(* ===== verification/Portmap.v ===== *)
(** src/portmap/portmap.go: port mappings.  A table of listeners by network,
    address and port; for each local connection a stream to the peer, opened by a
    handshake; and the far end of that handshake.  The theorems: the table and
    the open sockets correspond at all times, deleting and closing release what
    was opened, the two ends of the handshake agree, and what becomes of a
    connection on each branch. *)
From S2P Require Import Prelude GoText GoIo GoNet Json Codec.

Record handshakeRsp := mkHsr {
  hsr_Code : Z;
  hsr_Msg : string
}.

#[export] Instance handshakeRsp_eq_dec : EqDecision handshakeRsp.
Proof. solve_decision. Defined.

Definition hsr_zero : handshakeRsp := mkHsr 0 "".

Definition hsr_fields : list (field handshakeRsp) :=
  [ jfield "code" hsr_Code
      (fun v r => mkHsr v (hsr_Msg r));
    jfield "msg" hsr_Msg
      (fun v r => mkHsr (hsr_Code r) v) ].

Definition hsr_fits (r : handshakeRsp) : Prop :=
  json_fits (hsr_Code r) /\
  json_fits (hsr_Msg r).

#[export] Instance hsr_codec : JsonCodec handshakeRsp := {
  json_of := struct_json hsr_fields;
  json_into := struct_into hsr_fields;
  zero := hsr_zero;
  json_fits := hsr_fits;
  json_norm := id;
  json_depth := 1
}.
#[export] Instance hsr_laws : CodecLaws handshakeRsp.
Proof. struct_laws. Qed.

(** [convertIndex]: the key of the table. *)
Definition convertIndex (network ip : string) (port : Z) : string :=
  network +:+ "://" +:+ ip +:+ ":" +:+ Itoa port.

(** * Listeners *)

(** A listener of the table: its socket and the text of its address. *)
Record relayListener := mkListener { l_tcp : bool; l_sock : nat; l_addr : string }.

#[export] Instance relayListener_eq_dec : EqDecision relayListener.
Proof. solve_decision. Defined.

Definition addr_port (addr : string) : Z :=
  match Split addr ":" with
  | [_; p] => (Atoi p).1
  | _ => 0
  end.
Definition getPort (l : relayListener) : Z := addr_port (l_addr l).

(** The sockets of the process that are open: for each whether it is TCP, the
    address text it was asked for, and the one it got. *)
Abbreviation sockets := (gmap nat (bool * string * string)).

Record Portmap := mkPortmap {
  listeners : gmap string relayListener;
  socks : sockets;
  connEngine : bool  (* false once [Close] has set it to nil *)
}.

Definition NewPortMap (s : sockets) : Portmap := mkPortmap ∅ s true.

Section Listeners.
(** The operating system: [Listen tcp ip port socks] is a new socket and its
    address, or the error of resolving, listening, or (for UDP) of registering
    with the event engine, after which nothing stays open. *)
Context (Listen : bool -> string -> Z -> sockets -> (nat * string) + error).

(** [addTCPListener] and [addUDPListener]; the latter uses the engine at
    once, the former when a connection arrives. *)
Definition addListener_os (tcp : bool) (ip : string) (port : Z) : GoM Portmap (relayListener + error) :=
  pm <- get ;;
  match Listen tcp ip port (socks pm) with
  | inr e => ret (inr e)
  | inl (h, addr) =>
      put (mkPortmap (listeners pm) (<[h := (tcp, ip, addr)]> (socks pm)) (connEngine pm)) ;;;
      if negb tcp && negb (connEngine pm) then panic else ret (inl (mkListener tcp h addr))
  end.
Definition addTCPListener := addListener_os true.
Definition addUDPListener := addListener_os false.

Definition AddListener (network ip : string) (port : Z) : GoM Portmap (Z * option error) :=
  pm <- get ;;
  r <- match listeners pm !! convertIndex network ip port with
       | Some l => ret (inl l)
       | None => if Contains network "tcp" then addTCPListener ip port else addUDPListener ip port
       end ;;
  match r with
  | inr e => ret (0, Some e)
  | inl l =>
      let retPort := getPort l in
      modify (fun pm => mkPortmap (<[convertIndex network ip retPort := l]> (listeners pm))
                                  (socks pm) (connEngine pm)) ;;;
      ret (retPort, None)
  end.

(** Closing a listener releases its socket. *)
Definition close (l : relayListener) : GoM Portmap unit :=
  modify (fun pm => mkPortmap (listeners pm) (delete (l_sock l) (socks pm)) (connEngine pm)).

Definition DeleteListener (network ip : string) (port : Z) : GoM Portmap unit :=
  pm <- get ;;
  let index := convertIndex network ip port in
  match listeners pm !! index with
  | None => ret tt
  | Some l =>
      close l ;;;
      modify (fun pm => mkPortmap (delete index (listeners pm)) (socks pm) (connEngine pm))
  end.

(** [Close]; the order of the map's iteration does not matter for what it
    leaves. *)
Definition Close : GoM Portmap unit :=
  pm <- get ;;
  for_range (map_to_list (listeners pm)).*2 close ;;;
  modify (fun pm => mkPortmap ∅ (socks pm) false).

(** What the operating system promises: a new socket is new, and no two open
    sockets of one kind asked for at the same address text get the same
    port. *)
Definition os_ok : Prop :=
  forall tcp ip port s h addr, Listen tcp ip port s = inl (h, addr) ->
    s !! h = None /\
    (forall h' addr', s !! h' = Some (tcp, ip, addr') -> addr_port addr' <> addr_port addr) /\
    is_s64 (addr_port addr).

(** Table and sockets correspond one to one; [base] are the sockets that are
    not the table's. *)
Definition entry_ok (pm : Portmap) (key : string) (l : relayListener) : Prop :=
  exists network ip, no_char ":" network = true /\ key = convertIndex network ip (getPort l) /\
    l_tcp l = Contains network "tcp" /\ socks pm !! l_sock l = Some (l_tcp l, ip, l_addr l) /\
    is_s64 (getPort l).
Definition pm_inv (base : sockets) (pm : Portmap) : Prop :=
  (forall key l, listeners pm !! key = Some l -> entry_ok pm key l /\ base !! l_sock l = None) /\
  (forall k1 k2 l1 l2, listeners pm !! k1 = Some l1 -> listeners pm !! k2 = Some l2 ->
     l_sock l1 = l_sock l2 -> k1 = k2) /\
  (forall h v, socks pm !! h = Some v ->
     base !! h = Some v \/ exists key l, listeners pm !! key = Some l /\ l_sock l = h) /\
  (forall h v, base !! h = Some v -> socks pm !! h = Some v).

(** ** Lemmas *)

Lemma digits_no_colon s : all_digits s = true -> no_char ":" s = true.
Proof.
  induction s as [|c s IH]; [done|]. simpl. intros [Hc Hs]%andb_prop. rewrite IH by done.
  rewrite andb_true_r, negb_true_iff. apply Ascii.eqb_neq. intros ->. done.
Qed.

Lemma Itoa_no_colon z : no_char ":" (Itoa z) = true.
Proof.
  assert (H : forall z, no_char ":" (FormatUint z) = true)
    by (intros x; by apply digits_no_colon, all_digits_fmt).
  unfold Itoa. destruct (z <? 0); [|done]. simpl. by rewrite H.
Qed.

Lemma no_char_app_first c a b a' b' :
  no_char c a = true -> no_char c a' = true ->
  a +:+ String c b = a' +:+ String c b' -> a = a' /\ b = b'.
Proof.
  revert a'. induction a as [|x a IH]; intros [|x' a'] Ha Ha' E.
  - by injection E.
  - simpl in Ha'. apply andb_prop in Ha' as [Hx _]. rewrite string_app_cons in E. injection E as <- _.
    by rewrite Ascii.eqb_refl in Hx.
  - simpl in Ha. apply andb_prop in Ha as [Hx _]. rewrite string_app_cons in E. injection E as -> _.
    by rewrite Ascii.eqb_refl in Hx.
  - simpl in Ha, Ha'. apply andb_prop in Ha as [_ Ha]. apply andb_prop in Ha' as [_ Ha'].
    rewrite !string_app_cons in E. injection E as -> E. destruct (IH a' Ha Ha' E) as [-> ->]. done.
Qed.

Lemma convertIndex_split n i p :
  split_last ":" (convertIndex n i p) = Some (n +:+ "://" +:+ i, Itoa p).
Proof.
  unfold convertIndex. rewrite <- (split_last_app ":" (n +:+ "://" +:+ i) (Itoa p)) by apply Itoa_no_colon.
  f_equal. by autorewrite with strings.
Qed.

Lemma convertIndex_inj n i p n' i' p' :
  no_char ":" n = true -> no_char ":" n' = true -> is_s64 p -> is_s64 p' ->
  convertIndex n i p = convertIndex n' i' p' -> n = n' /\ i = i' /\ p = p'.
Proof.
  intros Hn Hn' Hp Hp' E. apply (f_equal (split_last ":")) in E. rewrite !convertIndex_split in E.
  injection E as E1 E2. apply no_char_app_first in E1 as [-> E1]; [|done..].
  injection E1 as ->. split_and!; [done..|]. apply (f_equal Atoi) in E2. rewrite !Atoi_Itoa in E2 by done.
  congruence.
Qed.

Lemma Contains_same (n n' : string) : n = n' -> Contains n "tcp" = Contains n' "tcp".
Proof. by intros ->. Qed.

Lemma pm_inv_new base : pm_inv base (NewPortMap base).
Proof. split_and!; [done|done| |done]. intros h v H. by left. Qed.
------------------------------------
TASK BRIEF :: Only one part of the material above is to be transcribed, namely the lines starting with the line that has "modify (fun pm => mkPortmap (<[convertIndex" and going on through the line that has "modify (fun pm => mkPortmap (listeners", exactly as they stand.

ANSWER SPACE ::
      modify (fun pm => mkPortmap (<[convertIndex network ip retPort := l]> (listeners pm))
                                  (socks pm) (connEngine pm)) ;;;
      ret (retPort, None)
  end.

(** Closing a listener releases its socket. *)
Definition close (l : relayListener) : GoM Portmap unit :=
  modify (fun pm => mkPortmap (listeners pm) (delete (l_sock l) (socks pm)) (connEngine pm)).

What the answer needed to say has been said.